_EXERCISE GOAL_
Among the entries below, tally each line containing "isCompound"; respond with the total only.

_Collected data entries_
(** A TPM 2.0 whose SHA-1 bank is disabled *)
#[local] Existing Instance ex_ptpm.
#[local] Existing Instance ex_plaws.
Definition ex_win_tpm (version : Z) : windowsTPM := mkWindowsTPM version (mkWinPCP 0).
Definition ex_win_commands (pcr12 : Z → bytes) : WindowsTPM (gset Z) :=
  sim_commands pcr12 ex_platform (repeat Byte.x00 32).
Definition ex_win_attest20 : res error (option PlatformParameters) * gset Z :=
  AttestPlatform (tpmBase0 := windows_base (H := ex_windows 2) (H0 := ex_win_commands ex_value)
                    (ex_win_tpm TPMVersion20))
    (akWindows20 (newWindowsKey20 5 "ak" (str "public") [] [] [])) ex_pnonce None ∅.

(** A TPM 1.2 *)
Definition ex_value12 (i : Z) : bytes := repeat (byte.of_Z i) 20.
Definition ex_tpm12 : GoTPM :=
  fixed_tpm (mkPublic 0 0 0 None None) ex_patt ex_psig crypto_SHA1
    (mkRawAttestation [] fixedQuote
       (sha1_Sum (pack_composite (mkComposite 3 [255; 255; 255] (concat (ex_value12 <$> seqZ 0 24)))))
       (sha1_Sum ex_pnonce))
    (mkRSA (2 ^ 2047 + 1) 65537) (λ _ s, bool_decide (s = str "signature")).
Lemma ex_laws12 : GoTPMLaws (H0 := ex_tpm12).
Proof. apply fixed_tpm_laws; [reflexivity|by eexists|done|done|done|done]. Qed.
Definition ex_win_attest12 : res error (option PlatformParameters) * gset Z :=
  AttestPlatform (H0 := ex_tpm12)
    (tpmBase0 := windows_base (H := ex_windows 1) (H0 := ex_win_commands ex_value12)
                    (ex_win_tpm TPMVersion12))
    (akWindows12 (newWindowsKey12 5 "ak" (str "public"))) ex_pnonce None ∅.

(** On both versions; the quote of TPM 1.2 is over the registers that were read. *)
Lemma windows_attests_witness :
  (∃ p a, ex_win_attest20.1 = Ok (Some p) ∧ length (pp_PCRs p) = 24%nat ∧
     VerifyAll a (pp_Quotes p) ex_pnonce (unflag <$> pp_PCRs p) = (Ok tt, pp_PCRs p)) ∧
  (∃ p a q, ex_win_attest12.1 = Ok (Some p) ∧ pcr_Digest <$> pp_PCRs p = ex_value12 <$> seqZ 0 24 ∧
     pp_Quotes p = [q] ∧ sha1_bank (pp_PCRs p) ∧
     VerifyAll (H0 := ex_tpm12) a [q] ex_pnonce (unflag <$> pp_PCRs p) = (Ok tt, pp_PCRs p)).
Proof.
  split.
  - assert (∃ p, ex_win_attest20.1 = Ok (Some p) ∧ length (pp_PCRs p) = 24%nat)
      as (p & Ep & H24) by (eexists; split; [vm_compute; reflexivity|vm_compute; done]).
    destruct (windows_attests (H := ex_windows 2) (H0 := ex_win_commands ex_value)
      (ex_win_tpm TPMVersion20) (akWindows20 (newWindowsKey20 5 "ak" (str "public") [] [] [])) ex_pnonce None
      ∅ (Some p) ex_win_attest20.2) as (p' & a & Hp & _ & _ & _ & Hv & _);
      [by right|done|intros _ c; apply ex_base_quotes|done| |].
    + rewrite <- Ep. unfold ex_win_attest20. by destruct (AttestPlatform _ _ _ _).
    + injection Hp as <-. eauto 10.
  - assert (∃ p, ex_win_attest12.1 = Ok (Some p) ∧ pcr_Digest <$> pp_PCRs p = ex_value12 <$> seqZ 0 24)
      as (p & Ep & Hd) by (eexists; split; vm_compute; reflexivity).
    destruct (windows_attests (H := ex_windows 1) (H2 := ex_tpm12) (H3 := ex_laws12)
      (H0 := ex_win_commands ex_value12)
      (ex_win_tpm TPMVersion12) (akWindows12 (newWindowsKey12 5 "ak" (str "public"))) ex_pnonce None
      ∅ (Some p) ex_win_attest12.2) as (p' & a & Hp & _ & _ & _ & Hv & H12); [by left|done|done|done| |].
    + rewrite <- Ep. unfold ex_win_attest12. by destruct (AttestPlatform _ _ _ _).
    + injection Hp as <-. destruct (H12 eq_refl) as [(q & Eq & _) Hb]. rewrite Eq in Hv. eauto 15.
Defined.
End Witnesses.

==

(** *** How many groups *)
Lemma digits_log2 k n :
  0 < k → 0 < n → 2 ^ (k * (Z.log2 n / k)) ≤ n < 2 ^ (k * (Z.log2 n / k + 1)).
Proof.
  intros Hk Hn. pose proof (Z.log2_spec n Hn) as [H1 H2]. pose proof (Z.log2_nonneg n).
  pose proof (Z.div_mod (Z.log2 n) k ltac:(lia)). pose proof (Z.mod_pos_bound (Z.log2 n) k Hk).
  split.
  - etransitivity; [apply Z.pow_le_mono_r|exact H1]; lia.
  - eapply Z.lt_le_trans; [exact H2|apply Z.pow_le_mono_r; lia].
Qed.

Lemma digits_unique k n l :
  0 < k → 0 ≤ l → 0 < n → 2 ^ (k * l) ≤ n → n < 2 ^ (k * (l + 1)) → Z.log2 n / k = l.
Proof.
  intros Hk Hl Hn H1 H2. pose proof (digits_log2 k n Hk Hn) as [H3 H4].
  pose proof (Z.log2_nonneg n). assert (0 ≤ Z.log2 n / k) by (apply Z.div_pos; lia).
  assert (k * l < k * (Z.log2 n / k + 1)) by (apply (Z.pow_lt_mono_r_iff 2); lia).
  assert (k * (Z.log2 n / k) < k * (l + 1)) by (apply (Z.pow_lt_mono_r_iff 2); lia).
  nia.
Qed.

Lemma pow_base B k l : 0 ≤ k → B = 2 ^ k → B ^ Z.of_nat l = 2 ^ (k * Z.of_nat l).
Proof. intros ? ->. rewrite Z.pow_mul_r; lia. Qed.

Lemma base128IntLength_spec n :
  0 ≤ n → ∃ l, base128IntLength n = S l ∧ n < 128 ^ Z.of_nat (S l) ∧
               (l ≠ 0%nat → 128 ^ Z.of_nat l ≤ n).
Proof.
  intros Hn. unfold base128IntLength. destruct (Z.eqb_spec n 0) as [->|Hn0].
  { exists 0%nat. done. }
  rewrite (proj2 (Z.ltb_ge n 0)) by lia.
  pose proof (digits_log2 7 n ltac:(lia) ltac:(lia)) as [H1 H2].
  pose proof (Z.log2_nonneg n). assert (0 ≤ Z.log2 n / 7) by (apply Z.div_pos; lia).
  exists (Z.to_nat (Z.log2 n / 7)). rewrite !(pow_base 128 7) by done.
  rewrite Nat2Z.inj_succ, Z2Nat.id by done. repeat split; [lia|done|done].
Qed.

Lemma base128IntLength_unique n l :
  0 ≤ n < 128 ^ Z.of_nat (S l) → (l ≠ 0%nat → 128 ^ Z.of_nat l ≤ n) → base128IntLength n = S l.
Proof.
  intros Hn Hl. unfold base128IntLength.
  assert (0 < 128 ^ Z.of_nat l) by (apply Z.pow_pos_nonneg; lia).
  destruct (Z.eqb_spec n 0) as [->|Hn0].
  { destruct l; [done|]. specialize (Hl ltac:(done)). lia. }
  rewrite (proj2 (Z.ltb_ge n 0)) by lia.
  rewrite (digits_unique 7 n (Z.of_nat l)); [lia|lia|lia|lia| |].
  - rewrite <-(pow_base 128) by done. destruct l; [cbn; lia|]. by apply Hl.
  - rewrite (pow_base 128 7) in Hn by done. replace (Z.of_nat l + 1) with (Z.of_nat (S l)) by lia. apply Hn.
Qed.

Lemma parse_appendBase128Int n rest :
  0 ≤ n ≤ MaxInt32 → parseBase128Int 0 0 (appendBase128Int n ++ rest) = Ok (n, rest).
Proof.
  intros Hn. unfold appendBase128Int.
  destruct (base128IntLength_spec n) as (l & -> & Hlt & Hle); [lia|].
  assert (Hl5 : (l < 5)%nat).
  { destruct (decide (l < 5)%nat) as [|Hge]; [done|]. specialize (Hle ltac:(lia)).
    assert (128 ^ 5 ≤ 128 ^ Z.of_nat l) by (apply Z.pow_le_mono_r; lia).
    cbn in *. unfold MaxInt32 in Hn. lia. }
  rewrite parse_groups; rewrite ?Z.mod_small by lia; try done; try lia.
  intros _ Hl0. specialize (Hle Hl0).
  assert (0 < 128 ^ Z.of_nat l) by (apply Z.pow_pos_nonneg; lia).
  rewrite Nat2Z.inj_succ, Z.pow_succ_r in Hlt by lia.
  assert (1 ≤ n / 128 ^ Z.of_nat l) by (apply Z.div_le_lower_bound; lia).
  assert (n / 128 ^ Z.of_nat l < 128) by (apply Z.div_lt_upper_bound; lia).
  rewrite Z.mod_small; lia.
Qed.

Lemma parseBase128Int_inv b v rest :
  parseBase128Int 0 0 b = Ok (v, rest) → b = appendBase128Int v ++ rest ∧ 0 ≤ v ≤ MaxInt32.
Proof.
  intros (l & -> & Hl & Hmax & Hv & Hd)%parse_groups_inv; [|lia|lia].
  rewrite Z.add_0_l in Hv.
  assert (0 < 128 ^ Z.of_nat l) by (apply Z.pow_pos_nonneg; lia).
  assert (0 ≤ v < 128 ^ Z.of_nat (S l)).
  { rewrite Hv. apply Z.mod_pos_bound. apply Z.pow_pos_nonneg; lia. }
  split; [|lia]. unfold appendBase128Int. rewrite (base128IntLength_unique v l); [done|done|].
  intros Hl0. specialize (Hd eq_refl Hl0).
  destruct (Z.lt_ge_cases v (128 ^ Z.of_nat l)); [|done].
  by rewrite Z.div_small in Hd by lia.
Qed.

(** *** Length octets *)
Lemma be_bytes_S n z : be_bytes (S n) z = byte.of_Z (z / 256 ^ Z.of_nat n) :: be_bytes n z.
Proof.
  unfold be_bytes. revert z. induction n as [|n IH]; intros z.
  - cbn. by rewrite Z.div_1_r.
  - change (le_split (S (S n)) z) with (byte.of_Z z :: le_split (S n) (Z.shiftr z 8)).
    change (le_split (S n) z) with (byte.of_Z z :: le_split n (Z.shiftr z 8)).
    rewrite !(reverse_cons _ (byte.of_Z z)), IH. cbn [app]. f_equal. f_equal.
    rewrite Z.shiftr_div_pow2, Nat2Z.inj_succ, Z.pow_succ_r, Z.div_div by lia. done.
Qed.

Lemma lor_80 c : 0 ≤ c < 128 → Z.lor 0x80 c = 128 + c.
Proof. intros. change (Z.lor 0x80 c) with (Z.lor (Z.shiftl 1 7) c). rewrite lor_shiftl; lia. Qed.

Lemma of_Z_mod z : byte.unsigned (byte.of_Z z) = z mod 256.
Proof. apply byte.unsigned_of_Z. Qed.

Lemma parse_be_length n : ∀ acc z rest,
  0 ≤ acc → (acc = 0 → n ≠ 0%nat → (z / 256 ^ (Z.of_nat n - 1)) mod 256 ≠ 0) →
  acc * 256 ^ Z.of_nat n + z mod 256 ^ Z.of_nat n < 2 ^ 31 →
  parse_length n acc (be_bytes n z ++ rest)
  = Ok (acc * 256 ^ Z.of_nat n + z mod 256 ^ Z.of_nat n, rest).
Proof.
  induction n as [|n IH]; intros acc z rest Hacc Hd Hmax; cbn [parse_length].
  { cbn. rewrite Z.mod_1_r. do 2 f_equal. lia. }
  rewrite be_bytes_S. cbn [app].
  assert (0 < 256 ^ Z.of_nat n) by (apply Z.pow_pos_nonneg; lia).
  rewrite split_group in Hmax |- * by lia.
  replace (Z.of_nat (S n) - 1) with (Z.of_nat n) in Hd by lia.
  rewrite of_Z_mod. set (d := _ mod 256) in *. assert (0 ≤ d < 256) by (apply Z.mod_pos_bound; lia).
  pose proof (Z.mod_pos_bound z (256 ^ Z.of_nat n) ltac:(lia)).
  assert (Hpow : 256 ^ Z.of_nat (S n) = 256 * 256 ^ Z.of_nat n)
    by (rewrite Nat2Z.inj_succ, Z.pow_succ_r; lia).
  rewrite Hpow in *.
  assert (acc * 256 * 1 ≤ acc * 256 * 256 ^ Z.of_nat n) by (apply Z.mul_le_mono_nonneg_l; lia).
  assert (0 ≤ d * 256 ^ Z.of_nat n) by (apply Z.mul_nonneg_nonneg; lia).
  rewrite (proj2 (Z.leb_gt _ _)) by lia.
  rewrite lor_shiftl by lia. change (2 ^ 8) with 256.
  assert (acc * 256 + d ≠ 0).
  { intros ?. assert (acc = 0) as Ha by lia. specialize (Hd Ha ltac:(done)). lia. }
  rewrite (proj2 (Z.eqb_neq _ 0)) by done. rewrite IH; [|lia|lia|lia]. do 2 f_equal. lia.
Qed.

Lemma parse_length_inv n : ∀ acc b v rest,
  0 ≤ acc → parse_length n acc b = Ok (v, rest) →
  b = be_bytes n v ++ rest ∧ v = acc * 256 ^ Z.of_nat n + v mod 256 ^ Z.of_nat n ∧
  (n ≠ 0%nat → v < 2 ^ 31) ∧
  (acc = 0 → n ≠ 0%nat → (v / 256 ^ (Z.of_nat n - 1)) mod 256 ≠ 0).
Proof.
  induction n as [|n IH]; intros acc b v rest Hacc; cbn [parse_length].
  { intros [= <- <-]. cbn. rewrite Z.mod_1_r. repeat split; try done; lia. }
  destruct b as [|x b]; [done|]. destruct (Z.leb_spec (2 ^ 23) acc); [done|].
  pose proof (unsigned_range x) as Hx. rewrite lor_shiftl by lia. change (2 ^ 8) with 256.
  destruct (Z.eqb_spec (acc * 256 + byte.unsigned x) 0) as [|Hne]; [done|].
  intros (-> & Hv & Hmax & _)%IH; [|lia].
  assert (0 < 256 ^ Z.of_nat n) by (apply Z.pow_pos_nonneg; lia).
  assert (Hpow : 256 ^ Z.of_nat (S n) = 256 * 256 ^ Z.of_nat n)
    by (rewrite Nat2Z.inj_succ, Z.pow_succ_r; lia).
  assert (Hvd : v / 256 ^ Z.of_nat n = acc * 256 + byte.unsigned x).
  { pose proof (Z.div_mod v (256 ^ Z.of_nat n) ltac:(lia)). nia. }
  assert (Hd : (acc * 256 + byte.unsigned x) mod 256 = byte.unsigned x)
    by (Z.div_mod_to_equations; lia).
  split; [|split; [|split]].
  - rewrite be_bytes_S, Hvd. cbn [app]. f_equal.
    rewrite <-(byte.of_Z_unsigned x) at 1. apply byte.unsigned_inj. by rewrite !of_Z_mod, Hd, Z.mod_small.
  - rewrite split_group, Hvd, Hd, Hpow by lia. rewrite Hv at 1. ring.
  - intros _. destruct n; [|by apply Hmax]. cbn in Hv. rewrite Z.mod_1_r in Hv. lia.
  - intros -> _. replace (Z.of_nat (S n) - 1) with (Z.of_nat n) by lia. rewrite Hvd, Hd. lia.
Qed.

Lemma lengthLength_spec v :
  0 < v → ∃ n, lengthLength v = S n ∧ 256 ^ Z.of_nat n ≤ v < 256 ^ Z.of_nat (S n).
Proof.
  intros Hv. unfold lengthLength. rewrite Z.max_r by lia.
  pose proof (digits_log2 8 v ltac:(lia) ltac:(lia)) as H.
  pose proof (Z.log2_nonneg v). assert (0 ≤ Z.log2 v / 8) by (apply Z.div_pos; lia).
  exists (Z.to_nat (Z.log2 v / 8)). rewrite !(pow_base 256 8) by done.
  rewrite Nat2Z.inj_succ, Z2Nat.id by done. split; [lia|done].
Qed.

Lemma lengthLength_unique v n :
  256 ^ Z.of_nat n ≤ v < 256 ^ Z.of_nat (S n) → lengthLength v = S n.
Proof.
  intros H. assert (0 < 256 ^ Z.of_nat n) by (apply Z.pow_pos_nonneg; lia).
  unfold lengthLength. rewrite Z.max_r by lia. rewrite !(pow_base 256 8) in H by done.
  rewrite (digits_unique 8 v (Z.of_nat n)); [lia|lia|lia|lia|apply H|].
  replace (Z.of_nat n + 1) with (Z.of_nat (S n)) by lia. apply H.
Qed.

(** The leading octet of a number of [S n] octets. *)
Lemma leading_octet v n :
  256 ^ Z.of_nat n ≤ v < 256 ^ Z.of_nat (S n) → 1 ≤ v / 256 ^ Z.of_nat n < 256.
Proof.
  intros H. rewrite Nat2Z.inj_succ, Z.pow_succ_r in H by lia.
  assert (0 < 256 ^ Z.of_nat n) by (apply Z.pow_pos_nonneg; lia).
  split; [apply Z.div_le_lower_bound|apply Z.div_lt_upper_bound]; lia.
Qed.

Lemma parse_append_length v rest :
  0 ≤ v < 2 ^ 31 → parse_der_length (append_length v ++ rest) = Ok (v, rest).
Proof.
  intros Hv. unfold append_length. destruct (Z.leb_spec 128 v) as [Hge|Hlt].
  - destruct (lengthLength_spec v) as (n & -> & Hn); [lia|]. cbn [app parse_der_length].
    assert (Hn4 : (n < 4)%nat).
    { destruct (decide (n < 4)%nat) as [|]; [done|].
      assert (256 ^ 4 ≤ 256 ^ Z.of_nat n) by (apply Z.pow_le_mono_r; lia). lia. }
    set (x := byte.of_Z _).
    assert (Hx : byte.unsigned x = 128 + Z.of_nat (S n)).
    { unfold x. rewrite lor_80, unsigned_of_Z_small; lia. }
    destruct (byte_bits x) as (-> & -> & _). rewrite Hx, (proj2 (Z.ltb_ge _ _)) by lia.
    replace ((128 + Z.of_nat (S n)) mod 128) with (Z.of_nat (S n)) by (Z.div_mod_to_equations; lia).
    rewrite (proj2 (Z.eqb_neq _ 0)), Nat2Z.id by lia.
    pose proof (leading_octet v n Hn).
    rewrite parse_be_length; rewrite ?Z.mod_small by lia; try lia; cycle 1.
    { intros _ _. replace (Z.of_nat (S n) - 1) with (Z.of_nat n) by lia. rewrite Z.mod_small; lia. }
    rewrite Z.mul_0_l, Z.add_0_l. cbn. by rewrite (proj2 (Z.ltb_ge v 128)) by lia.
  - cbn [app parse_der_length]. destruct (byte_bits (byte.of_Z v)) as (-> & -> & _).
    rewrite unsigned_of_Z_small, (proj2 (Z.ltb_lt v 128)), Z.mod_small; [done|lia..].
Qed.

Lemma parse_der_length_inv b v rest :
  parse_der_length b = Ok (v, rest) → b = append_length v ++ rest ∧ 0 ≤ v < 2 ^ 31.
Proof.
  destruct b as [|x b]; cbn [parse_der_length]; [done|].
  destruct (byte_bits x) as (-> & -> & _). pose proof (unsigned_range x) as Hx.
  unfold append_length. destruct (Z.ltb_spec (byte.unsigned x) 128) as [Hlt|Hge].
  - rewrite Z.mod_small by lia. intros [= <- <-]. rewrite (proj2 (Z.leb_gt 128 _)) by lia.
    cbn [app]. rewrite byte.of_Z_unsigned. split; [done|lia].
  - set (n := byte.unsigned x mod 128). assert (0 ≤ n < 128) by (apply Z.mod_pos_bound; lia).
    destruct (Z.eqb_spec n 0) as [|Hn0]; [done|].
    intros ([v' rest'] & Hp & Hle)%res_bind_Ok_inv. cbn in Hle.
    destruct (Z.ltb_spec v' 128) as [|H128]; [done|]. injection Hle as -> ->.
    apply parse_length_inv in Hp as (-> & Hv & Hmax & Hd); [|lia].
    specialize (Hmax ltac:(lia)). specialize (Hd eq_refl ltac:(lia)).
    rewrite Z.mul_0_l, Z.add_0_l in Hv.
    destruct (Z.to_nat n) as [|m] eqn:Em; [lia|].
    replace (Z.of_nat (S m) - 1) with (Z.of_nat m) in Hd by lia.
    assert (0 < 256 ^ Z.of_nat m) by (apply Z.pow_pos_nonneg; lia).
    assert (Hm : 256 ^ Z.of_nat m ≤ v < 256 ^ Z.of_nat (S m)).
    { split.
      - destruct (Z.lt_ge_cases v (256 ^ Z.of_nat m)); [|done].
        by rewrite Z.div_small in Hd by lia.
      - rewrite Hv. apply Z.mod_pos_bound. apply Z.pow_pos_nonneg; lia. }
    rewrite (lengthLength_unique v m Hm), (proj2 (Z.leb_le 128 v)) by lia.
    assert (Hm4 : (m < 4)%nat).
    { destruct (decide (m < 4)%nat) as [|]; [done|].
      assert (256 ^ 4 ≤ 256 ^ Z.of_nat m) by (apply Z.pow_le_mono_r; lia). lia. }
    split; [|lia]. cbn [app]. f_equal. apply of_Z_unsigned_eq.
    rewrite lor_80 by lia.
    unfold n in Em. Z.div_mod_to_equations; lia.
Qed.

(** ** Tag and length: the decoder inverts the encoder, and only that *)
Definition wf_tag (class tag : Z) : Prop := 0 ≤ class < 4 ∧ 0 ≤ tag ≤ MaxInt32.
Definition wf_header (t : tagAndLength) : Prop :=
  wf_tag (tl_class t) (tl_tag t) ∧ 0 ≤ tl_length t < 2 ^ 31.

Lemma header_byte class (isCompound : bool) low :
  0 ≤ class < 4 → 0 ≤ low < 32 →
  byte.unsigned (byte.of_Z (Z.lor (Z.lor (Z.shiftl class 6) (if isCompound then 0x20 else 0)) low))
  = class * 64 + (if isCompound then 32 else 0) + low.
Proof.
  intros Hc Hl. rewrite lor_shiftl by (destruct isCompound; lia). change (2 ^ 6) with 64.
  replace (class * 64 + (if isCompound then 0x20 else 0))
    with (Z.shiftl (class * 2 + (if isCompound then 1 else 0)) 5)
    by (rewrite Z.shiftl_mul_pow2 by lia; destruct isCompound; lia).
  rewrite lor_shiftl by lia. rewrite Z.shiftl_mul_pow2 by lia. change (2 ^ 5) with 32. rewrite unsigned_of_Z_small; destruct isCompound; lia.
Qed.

_EXERCISE SOLUTION_
8